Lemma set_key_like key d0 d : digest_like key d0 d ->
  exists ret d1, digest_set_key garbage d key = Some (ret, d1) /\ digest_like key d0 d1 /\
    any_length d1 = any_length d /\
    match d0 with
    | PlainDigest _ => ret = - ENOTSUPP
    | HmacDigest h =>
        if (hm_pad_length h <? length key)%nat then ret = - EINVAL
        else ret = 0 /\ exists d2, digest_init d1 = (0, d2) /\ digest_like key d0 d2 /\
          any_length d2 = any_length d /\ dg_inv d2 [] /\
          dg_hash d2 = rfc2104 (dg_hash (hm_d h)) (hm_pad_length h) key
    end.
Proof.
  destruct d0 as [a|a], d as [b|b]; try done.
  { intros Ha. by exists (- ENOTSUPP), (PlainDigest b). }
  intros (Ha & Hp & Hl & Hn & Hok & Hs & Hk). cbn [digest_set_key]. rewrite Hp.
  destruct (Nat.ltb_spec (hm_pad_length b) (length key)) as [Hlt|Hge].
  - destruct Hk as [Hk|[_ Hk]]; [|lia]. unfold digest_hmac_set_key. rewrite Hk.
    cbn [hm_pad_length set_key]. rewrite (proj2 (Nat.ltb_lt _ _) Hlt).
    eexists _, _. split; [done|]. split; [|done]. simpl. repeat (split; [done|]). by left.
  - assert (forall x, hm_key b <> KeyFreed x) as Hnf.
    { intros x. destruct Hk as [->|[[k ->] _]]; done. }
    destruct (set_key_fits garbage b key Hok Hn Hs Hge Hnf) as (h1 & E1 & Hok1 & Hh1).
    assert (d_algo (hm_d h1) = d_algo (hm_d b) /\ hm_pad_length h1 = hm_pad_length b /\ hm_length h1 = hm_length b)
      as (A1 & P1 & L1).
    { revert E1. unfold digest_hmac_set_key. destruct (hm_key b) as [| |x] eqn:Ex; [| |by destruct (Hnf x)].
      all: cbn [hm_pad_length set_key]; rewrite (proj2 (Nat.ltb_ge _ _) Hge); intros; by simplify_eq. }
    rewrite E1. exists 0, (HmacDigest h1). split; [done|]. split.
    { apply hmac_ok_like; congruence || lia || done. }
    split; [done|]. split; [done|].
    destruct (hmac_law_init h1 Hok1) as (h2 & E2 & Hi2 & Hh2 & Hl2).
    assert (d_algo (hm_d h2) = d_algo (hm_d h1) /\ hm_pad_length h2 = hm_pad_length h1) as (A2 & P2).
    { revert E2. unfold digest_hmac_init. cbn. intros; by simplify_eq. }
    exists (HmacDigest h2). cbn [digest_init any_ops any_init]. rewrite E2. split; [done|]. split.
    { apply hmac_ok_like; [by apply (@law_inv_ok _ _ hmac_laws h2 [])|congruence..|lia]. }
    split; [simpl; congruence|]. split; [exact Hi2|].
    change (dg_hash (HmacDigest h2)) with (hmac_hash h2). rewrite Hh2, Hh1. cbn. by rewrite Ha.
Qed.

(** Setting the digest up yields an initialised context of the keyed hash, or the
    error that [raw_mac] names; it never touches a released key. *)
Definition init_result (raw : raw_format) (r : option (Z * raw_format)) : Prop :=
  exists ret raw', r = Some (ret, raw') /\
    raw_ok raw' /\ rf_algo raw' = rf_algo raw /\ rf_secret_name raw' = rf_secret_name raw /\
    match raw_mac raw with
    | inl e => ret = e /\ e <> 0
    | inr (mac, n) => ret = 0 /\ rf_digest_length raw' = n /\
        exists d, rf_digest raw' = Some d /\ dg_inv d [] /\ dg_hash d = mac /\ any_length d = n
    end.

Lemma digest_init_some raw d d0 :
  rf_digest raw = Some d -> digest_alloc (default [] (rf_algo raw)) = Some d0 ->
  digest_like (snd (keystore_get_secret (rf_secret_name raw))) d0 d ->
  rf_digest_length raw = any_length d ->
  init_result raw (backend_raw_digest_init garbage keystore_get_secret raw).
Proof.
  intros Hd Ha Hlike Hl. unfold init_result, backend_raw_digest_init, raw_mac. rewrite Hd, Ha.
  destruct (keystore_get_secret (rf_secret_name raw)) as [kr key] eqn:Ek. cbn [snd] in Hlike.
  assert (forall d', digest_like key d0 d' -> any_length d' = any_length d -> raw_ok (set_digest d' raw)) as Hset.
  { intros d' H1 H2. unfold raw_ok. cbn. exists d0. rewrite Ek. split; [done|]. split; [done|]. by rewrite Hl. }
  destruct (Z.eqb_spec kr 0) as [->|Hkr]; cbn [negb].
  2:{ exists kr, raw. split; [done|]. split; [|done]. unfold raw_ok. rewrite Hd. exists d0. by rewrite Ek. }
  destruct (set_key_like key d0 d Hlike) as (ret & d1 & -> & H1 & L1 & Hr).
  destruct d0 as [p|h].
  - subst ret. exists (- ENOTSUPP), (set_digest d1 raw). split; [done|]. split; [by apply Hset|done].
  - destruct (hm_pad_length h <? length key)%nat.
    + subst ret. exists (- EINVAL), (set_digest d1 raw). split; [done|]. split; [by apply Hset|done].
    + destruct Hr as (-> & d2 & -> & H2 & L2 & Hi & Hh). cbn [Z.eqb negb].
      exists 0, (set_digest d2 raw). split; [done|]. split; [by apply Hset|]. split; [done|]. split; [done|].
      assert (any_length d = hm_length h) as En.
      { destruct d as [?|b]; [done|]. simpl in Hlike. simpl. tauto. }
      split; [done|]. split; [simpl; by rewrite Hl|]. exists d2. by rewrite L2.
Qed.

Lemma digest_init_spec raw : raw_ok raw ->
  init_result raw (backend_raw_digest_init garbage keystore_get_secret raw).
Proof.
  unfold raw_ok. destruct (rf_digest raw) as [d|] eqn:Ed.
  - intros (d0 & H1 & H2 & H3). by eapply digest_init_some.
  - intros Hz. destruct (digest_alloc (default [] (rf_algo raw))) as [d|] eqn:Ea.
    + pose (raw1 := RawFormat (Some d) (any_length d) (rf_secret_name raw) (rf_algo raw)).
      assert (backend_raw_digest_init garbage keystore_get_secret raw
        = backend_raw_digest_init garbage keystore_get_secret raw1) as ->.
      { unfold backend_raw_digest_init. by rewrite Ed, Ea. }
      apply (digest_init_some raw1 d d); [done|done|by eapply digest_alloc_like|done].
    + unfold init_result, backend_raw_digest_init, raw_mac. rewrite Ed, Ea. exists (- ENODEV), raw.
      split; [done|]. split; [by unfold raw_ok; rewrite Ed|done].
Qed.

==

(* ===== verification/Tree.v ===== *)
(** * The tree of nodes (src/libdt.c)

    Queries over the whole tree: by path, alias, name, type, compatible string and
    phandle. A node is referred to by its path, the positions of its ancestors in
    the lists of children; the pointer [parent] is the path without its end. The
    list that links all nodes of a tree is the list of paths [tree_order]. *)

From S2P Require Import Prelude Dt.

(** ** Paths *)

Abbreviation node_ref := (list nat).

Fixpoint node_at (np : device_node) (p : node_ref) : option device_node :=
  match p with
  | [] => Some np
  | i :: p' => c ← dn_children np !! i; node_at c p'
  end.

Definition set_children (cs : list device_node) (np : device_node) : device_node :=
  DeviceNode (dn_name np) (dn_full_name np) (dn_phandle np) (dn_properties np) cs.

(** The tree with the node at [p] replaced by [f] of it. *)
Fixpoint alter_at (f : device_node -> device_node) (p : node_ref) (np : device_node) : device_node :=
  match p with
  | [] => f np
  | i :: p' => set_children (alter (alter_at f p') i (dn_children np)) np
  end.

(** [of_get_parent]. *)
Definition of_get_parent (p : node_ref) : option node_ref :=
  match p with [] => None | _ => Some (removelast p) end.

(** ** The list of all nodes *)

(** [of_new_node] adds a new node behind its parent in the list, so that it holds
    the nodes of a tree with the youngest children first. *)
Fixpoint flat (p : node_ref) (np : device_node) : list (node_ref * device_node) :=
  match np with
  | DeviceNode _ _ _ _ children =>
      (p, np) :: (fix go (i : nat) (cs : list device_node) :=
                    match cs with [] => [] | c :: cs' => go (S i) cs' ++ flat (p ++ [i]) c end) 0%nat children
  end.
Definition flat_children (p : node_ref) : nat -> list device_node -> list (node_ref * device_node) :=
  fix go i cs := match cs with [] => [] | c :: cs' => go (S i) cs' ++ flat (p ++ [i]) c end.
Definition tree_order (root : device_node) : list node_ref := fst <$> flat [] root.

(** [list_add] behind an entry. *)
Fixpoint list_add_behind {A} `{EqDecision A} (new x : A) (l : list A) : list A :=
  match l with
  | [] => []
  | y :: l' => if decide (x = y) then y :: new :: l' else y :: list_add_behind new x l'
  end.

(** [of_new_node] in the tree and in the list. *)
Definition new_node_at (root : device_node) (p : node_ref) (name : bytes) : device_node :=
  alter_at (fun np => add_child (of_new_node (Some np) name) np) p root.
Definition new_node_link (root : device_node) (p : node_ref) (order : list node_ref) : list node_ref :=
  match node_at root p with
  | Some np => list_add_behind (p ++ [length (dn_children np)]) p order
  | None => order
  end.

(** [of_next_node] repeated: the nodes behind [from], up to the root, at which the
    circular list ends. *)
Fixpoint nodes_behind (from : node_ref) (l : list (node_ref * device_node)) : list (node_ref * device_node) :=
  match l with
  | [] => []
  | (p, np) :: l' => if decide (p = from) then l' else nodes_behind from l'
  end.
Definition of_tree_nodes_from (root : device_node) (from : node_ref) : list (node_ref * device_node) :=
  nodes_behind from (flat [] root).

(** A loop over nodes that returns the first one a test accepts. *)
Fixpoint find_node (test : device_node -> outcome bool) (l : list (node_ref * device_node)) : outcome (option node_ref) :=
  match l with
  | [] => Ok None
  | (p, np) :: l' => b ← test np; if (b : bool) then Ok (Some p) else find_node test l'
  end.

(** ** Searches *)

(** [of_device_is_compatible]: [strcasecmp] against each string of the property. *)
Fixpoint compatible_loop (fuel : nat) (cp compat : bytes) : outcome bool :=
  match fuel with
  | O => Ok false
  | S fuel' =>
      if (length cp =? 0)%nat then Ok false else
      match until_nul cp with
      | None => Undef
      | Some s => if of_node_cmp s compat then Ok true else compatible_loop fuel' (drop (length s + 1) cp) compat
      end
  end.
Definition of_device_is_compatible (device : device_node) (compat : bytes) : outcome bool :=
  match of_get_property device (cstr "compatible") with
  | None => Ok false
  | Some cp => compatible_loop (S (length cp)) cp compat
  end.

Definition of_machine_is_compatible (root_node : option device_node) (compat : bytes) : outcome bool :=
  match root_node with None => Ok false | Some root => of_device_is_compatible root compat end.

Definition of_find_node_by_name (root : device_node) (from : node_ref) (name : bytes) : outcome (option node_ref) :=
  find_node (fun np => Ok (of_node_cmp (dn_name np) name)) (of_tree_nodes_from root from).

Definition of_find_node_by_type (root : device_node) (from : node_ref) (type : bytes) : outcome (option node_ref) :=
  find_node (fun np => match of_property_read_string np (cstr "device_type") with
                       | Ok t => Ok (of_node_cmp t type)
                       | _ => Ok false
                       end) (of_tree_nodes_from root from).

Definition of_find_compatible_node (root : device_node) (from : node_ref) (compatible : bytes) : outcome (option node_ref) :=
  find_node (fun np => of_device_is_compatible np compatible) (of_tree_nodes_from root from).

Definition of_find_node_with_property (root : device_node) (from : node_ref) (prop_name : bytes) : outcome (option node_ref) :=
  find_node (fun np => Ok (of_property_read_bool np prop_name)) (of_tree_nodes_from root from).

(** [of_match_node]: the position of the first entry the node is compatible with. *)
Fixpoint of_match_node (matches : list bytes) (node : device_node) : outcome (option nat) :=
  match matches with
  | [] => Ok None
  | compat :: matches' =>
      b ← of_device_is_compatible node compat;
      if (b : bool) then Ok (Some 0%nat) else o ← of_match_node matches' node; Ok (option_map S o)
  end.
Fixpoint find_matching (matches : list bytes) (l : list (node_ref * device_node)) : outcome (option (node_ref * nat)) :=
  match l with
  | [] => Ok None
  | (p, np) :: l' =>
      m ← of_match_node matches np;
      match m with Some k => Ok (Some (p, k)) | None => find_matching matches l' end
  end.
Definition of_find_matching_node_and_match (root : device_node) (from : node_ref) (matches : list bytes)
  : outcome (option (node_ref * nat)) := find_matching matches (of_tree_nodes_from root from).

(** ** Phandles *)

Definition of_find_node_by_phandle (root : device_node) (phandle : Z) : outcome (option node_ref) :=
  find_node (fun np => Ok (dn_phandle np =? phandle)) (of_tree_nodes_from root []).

About this exercise: All that is wanted is a faithful reproduction of the line above with "Definition tree_order (root", the line with "list_add_behind new x l'", and every line in between.

Exercise output:
Definition tree_order (root : device_node) : list node_ref := fst <$> flat [] root.

(** [list_add] behind an entry. *)
Fixpoint list_add_behind {A} `{EqDecision A} (new x : A) (l : list A) : list A :=
  match l with
  | [] => []
  | y :: l' => if decide (x = y) then y :: new :: l' else y :: list_add_behind new x l'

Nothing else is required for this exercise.